Copy exactly the lines of the data below that run from the line holding "sigma l' g." through the line holding "Definition is_node (e", both ends included.

> [INFORMATION]:
= = = = = = =
(* ===== verification/RewriterFacts.v ===== *)
(** * What a rewriter promises

    [RewriterOk]: every operation of a rewriter keeps the invariant of the
    state, only extends it, and returns a node whose value is the operation
    applied to the values of its operands.  A walk with such a rewriter
    preserves the value of every node.  The strip pass collects the nested
    assertions of the live nodes. *)
From stdpp Require Import prelude gmap sorting strings.
From Stdlib Require Import Lia NArith Ring Ring_theory.
From S2P Require Import Prelude Words Interfaces Field FieldFacts Scope CompilerIR CompilerPasses CompilerSem CseFacts.

Local Open Scope fe_scope.

Section interface.
Context {E : Type} `{AlgebraicField E}.

(** A node of the target with the value [f], in a state that extends [s]. *)
Record yields (I : State E -> Prop) (ext : State E -> State E -> Prop) (G : State E -> ExprNode -> Prop)
    (s : State E) (f : (nat -> E) -> E) (y : ExprNode) (s' : State E) : Prop := {
  y_inv : I s'; y_ext : ext s s'; y_good : G s' y;
  y_value inp : value inp (arena s') y = f inp
}.

(** [okc] and [okl] are what the rewriter expects of coefficients and of the
    operands of sums. *)
Class RewriterOk (p : bool) (R : RewriteT E) (I : State E -> Prop) (ext : State E -> State E -> Prop)
    (G : State E -> ExprNode -> Prop) (okc : E -> Prop) (okl : list ExprNode -> Prop) : Prop := {
  ro_preorder :: PreOrder ext;
  ro_extends s s' : ext s s' -> CseFacts.ext s s';
  ro_lt s x : I s -> G s x -> x < length (arena s);
  ro_good s s' x : I s -> ext s s' -> G s x -> G s' x;
  ro_input i s : I s -> wp p (rw_input R i) (yields I ext G s (fun inp => inp i)) s;
  ro_one s : I s -> wp p (rw_one R) (yields I ext G s (fun _ => 1)) s;
  ro_constant e s : okc e -> I s -> wp p (rw_constant R e) (yields I ext G s (fun _ => e)) s;
  ro_sum l b s : okl l -> I s -> Forall (G s) l ->
    wp p (rw_sum R l b) (yields I ext G s (fun inp => sigma l (value inp (arena s)))) s;
  ro_linear e x s : okc e -> I s -> G s x ->
    wp p (rw_linear R e x) (yields I ext G s (fun inp => e * value inp (arena s) x)) s;
  ro_quadratic e x y s : okc e -> I s -> G s x -> G s y ->
    wp p (rw_quadratic R e x y) (yields I ext G s (fun inp => e * (value inp (arena s) x * value inp (arena s) y))) s
}.
End interface.

Section plain.
Context {E : Type} `{AlgebraicFieldLaws E}.
Context (p : bool) (R : RewriteT E) (I : State E -> Prop) (ext : State E -> State E -> Prop)
  (G : State E -> ExprNode -> Prop) (okc : E -> Prop) (okl : list ExprNode -> Prop)
  `{!RewriterOk p R I ext G okc okl}.
Context (src : list (Node E)) (Hwf : arena_wf src).

Definition same_value (s : State E) (x y : ExprNode) : Prop :=
  G s y /\ forall inp, value inp (arena s) y = value inp src x.
Lemma same_value_ext s s' x y : I s -> ext s s' -> same_value s x y -> same_value s' x y.
Proof.
  intros HI He [Hg Hv]. split; [by eapply (ro_good (R:=R))|]. intros inp. rewrite <- Hv.
  apply value_ext; [by eapply (ro_extends (R:=R))|by eapply (ro_lt (R:=R))].
Qed.

(** The operands of a node that is not a wrapper. *)
Definition plain (e : Expr E) : Prop :=
  match e with
  | WithAssertions _ _ => False
  | Constant e | Linear e _ | Quadratic e _ _ => okc e
  | Sum l _ => forall l', length l' = length l -> okl l'
  | _ => True
  end.

Lemma cached_list w s l (P : ExprNode -> ExprNode -> Prop) :
  (forall c, c ∈ l -> exists y, cache w !! c = Some (Some y) /\ P c y) ->
  exists ys, mapM (cached (E:=E) w) l s = Ok (ys, s) /\ Forall2 P l ys.
Proof.
  induction l as [|c l IH]; intros Hc; [by exists []|].
  destruct (Hc c) as (y & Hy & HP); [set_solver|]. destruct IH as (ys & Hm & HF); [intros; apply Hc; set_solver|].
  exists (y :: ys). split; [|by constructor]. cbn [mapM]. unfold mbind, comp_bind, cached, lift_comp in *.
  rewrite (proj2 (index_Ok _ _ _) Hy). cbn. by rewrite Hm.
Qed.
Lemma cached_one w s c y : cache w !! c = Some (Some y) -> cached (E:=E) w c s = Ok (y, s).
Proof. intros Hc. unfold cached, lift_comp. by rewrite (proj2 (index_Ok _ _ _) Hc). Qed.

Lemma sigma_same s l ys inp : Forall2 (same_value s) l ys -> sigma ys (value inp (arena s)) = sigma l (value inp src).
Proof. induction 1 as [|c y l ys [_ Hv] _ IH]; [done|]. by rewrite !sigma_cons, IH, Hv. Qed.

Lemma plain_step w s x n :
  I s -> src !! x = Some n -> plain (v n) ->
  (forall c, c ∈ children_of (v n) -> exists y, cache w !! c = Some (Some y) /\ same_value s c y) ->
  wp p (rewrite_node R w (v n)) (fun y s' => I s' /\ ext s s' /\ same_value s' x y) s.
Proof.
  intros HI Hn Hok Hch.
  assert (forall f, (forall inp, f inp = value inp src x) -> forall (m : comp E ExprNode),
    wp p m (yields I ext G s f) s -> wp p m (fun y s' => I s' /\ ext s s' /\ same_value s' x y) s) as Hy.
  { intros f Hf m Hm. eapply wp_mono; [exact Hm|]. intros y s' [HI' He Hg Hv].
    split; [done|]. split; [done|]. split; [done|]. intros inp. by rewrite Hv. }
  assert (forall inp, value inp src x = denote inp (value inp src) (v n)) as Hval.
  { intros inp. apply value_node; [done|]. unfold expr_at. by rewrite Hn. }
  destruct (v n) as [i|l b| |e|e z|e z z'|a z]; cbn [rewrite_node children_of plain denote] in *.
  - eapply Hy; [|by apply (ro_input (R:=R))]. intros inp. by rewrite Hval.
  - destruct (cached_list w s l (same_value s) Hch) as (ys & Hm & HF). apply wp_bind. eapply wp_eq; [exact Hm|].
    eapply Hy; [|apply (ro_sum (R:=R)); [|done|]].
    + intros inp. cbn. rewrite Hval. by apply sigma_same.
    + apply Hok. symmetry. by eapply Forall2_length.
    + apply Forall_forall. intros y Hin. apply list_elem_of_lookup in Hin as [j Hj].
      destruct (Forall2_lookup_r _ _ _ _ _ HF Hj) as (c & _ & [Hg _]). done.
  - eapply Hy; [|by apply (ro_one (R:=R))]. intros inp. by rewrite Hval.
  - eapply Hy; [|by apply (ro_constant (R:=R))]. intros inp. by rewrite Hval.
  - destruct (Hch z) as (y & Hc & Hg & Hv); [set_solver|]. apply wp_bind. eapply wp_eq; [by apply cached_one|].
    eapply Hy; [|by apply (ro_linear (R:=R))]. intros inp. cbn. by rewrite Hval, Hv.
  - destruct (Hch z) as (y & Hc & Hg & Hv); [set_solver|]. destruct (Hch z') as (y' & Hc' & Hg' & Hv'); [set_solver|].
    apply wp_bind. eapply wp_eq; [by apply cached_one|]. apply wp_bind. eapply wp_eq; [by apply cached_one|].
    eapply Hy; [|by apply (ro_quadratic (R:=R))]. intros inp. cbn. by rewrite Hval, Hv, Hv'.
  - done.
Qed.

(** A walk over nodes that are not wrappers preserves their values. *)
Lemma walk_values items s :
  Forall (fun it => ai_expr it < length src) items ->
  (forall x n, reaches src (map ai_expr items) x -> src !! x = Some n -> plain (v n)) ->
  I s ->
  wp p (walk src items R) (fun items' s' => I s' /\ ext s s' /\
    Forall2 (fun it it' => ai_id it' = ai_id it /\ same_value s' (ai_expr it) (ai_expr it')) items items') s.
Proof.
  intros Hr Hplain HI. eapply wp_mono.
  - apply (walk_spec p R src Hwf (map ai_expr items)) with (ext := ext) (P := same_value).
    + by apply Forall_map.
    + apply (ro_preorder (R:=R)).
    + intros *. apply same_value_ext.
    + intros w s1 x n HI1 Hx Hn Hc. apply plain_step; [done..|by eapply Hplain|done].
    + done.
    + exact HI.
  - cbn beta. by intros items' s' (? & ? & ? & _).
Qed.
End plain.

(** * Stripping assertions

    [Cse] as a rewriter, and [assertion::strip_all]: the assertions that hold
    in the source, nested ones included, are those that the returned list
    says are zero. *)

Section cse.
Context {E : Type} `{AlgebraicFieldLaws E} `{!EqDecision E}.
Add Ring field_ring_strip : (field_ring (E:=E)).

Lemma sigma_perm {X} (l l' : list X) (g : X -> E) : l ≡ₚ l' -> sigma l g = sigma l' g.
Proof.
  induction 1 as [|x l l' _ IH|x y l|l1 l2 l3 _ IH1 _ IH2]; [done|by rewrite !sigma_cons, IH|rewrite !sigma_cons; ring|congruence].
Qed.
Lemma sort_ids_perm l : cse.sort_ids l ≡ₚ l.
Proof. apply merge_sort_Permutation. Qed.

Section ops.
Context (N : list (Node E) -> Expr E -> Prop).
Context (N_prefix : forall a b e, a `prefix_of` b -> scoped a e -> N a e -> N b e).

(** The node of an expression. *)
Definition is_node (e : Expr E) (s : State E) (y : ExprNode) (s' : State E) : Prop :=
  yields (inv N) quiet known s (fun inp => denote inp (value inp (arena s)) e) y s' /\ expr_at (arena s') y = Some e.

Lemma memo_yields p s e : inv N s -> Forall (known s) (children_of e) -> N (arena s) e ->
  wp p (cse.memo_expr e) (is_node e s) s.
Proof.
  intros Hi Hc Hn. apply (memo_expr_ok N N_prefix); [done..|]. intros y s' Hi' Hq Hk He. split; [|done].
  split; [done..|]. intros inp. rewrite (value_node inp _ _ e) by (done || apply Hi').
  apply denote_ext. intros c Hin. rewrite Forall_forall in Hc.
  eapply value_known; [done|apply Hq|by apply Hc].
Qed.

Lemma cse_sum_yields p s l b : inv N s -> Forall (known s) l -> N (arena s) (Sum (cse.sort_ids l) b) ->
  wp p (rw_sum cse.rewriter l b) (fun y s' =>
    yields (inv N) quiet known s (fun inp => sigma l (value inp (arena s))) y s' /\
    expr_at (arena s') y = Some (Sum (cse.sort_ids l) b)) s.
Proof.
  intros Hi Hk Hn. eapply wp_mono; [apply memo_yields; [done| |done]|].
  - cbn. eapply Forall_Permutation; [done| |exact Hk]. by rewrite sort_ids_perm.
  - intros y s' [[Hi' Hq Hg Hv] He]. split; [|done]. split; [done..|]. intros inp. rewrite Hv. cbn.
    apply sigma_perm, sort_ids_perm.
Qed.
Lemma cse_quadratic_yields p s e x y : inv N s -> known s x -> known s y ->
  (let '(cx, cy) := cse.canonical2 x y in N (arena s) (Quadratic e cx cy)) ->
  wp p (rw_quadratic cse.rewriter e x y) (fun z s' =>
    yields (inv N) quiet known s (fun inp => e * (value inp (arena s) x * value inp (arena s) y)) z s' /\
    (let '(cx, cy) := cse.canonical2 x y in expr_at (arena s') z = Some (Quadratic e cx cy))) s.
Proof.
  intros Hi Hx Hy Hn. cbn [rw_quadratic cse.rewriter]. unfold cse.canonical2 in *.
  destruct (x <? y)%nat; (eapply wp_mono; [apply memo_yields; [done|by repeat constructor|done]|]);
    intros z s' [[Hi' Hq Hg Hv] He]; (split; [|done]); (split; [done..|]); intros inp; rewrite Hv; cbn; ring.
Qed.
End ops.

(** [Cse] itself: any nodes will do that the predicate accepts. *)
Section rewriter.
Context (N : list (Node E) -> Expr E -> Prop) (J : State E -> Prop) (ext : State E -> State E -> Prop) `{!PreOrder ext}.
Context (N_prefix : forall a b e, a `prefix_of` b -> scoped a e -> N a e -> N b e).
Context (N_plain : forall a e, match e with WithAssertions _ _ => True | _ => N a e end).
Context (ext_weak : forall s s', ext s s' -> CseFacts.ext s s').
Context (ext_quiet : forall s s', quiet s s' -> ext s s').
Context (J_quiet : forall s s', inv N s -> quiet s s' -> J s -> J s').

Lemma yields_J p m s f : J s -> inv N s ->
  wp p m (yields (inv N) quiet known s f) s -> wp p m (yields (fun s => inv N s /\ J s) ext known s f) s.
Proof.
  intros HJ Hi Hm. eapply wp_mono; [exact Hm|]. intros y s' [Hi' Hq Hg Hv]. split; [|by apply ext_quiet|done|done].
  split; [done|]. by apply (J_quiet s).
Qed.
#[local] Instance cse_ok p : RewriterOk p cse.rewriter (fun s => inv N s /\ J s) ext known (fun _ => True) (fun _ => True).
Proof.
  split; try done.
  - intros s x [Hi _]. by apply (known_lt N).
  - intros s s' x _ He. by apply known_ext, ext_weak.
  - intros i s [Hi HJ]. apply yields_J; [done..|]. eapply wp_mono; [apply (memo_yields N N_prefix); [done|done|exact (N_plain _ (Input i))]|by intros y s' []].
  - intros s [Hi HJ]. apply yields_J; [done..|]. eapply wp_mono; [apply (memo_yields N N_prefix); [done|done|exact (N_plain _ One)]|by intros y s' []].
  - intros e s _ [Hi HJ]. apply yields_J; [done..|]. eapply wp_mono; [apply (memo_yields N N_prefix); [done|done|exact (N_plain _ (Constant e))]|by intros y s' []].
  - intros l b s _ [Hi HJ] Hl. apply yields_J; [done..|].
    eapply wp_mono; [apply (cse_sum_yields N N_prefix); [done|done|exact (N_plain _ (Sum _ b))]|by intros y s' []].
  - intros e x s _ [Hi HJ] Hx. apply yields_J; [done..|].
    eapply wp_mono; [apply (memo_yields N N_prefix); [done|by repeat constructor|exact (N_plain _ (Linear e x))]|by intros y s' []].
  - intros e x y s _ [Hi HJ] Hx Hy. apply yields_J; [done..|].
    eapply wp_mono; [apply (cse_quadratic_yields N N_prefix); [done..|]|by intros z s' []].
    destruct (cse.canonical2 x y) as [cx cy]. exact (N_plain _ (Quadratic e cx cy)).
Qed.
End rewriter.
End cse.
= = = = = = =
> [COMPLETED EXERCISE]:
Lemma sigma_perm {X} (l l' : list X) (g : X -> E) : l ≡ₚ l' -> sigma l g = sigma l' g.
Proof.
  induction 1 as [|x l l' _ IH|x y l|l1 l2 l3 _ IH1 _ IH2]; [done|by rewrite !sigma_cons, IH|rewrite !sigma_cons; ring|congruence].
Qed.
Lemma sort_ids_perm l : cse.sort_ids l ≡ₚ l.
Proof. apply merge_sort_Permutation. Qed.

Section ops.
Context (N : list (Node E) -> Expr E -> Prop).
Context (N_prefix : forall a b e, a `prefix_of` b -> scoped a e -> N a e -> N b e).

(** The node of an expression. *)
Definition is_node (e : Expr E) (s : State E) (y : ExprNode) (s' : State E) : Prop :=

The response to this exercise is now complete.